(** * Arbitrum agent: session store, operation executors, batch transfers
      and the agent/tools turn loop of [arbitrumagent/arbitrumAgent.ts].

    The program is embedded as functions over an explicit [World]: the
    wallet held by [BlockchainTools], the process-wide [tokenMap], and the
    list of calls made so far to the chain, signing and HTTP layers.
    Library functions the program calls ([ethers.isAddress], [Number],
    [ethers.parseEther], ...) and the answers of the remote endpoints are
    parameters, gathered in [Lib] and [Env]. *)

From stdpp Require Import gmap strings list fin_maps pretty.
From Equations Require Import Equations.
From Equations.Prop Require Import Logic.
From Stdlib Require Import Ascii ZArith Lia.

(** ** JavaScript strings, numbers and plain objects *)

(** Strings are sequences of 8-bit code units; the case and white-space
    functions below are the ASCII part of the ECMAScript ones and leave
    every other code unit alone. *)

Definition upper_ascii (c : ascii) : ascii :=
  let n := nat_of_ascii c in
  if (97 <=? n) && (n <=? 122) then ascii_of_nat (n - 32) else c.

Definition lower_ascii (c : ascii) : ascii :=
  let n := nat_of_ascii c in
  if (65 <=? n) && (n <=? 90) then ascii_of_nat (n + 32) else c.

Fixpoint toUpperCase (s : string) : string :=
  match s with
  | EmptyString => EmptyString
  | String c s' => String (upper_ascii c) (toUpperCase s')
  end.

Fixpoint toLowerCase (s : string) : string :=
  match s with
  | EmptyString => EmptyString
  | String c s' => String (lower_ascii c) (toLowerCase s')
  end.

(** [s.trimStart()], [s.trimEnd()] and [s.trim()]. *)
Fixpoint trimStart (s : string) : string :=
  match s with
  | EmptyString => EmptyString
  | String c s' => if Ascii.is_space c then trimStart s' else s
  end.

Definition trimEnd (s : string) : string :=
  String.rev (trimStart (String.rev s)).

Definition trim (s : string) : string := trimEnd (trimStart s).

(** [s.split(sep)] for a one-character separator: every occurrence of the
    separator ends a piece, so two separators in a row give an empty piece
    and the empty string gives one empty piece. *)
Fixpoint split (sep : ascii) (s : string) : list string :=
  match s with
  | EmptyString => [EmptyString]
  | String c s' =>
      if decide (c = sep) then EmptyString :: split sep s'
      else match split sep s' with
           | piece :: pieces => String c piece :: pieces
           | [] => [String c EmptyString]
           end
  end.

(** [`${v}`] for a value that may be [undefined]. *)
Definition show_opt (v : option string) : string :=
  match v with Some s => s | None => "undefined" end.

(** JavaScript numbers, as far as the program looks at them: not-a-number,
    an infinity, or the finite value [mantissa * 2 ^ exponent]. *)
Inductive JsNumber :=
| NaN
| Infinity (negative : bool)
| Finite (mantissa exponent : Z).

Definition isNaN (x : JsNumber) : bool :=
  match x with NaN => true | _ => false end.

(** [x <= 0]; every comparison with [NaN] is false. *)
Definition le_zero (x : JsNumber) : bool :=
  match x with
  | NaN => false
  | Infinity negative => negative
  | Finite m _ => (m <=? 0)%Z
  end.

(** What reading a property of a plain object (created by [{}]) gives:
    nothing, a string the program stored, or something inherited from
    [Object.prototype]. *)
Inductive PropValue :=
| Undefined
| OwnString (s : string)
| Inherited.

Definition truthy (v : PropValue) : bool :=
  match v with
  | Undefined => false
  | OwnString s => bool_decide (s ≠ EmptyString)
  | Inherited => true
  end.

(** The property names every plain object inherits. *)
Definition objectPrototypeKeys : list string :=
  [ "constructor"; "__proto__"; "hasOwnProperty"; "isPrototypeOf";
    "propertyIsEnumerable"; "toLocaleString"; "toString"; "valueOf";
    "__defineGetter__"; "__defineSetter__"; "__lookupGetter__";
    "__lookupSetter__" ].

(** ** The token map: [const tokenMap: { [name: string]: string } = {}] *)

(** The own properties are a finite map. [tokenMap[k]] falls back to the
    prototype for a name that is not an own property, and ["__proto__"] is
    an accessor of the prototype: reading it never gives an own property and
    assigning a string to it changes nothing. *)
Definition tm_get (m : gmap string string) (k : string) : PropValue :=
  if decide (k = "__proto__") then Inherited
  else match m !! k with
       | Some v => OwnString v
       | None => if decide (k ∈ objectPrototypeKeys) then Inherited else Undefined
       end.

WORK REQUIRED – Every line from the top of the material above through the line holding "From stdpp Require" should be reproduced word for word, and nothing beyond it.

RESULT –
(** * Arbitrum agent: session store, operation executors, batch transfers
      and the agent/tools turn loop of [arbitrumagent/arbitrumAgent.ts].

    The program is embedded as functions over an explicit [World]: the
    wallet held by [BlockchainTools], the process-wide [tokenMap], and the
    list of calls made so far to the chain, signing and HTTP layers.
    Library functions the program calls ([ethers.isAddress], [Number],
    [ethers.parseEther], ...) and the answers of the remote endpoints are
    parameters, gathered in [Lib] and [Env]. *)

From stdpp Require Import gmap strings list fin_maps pretty.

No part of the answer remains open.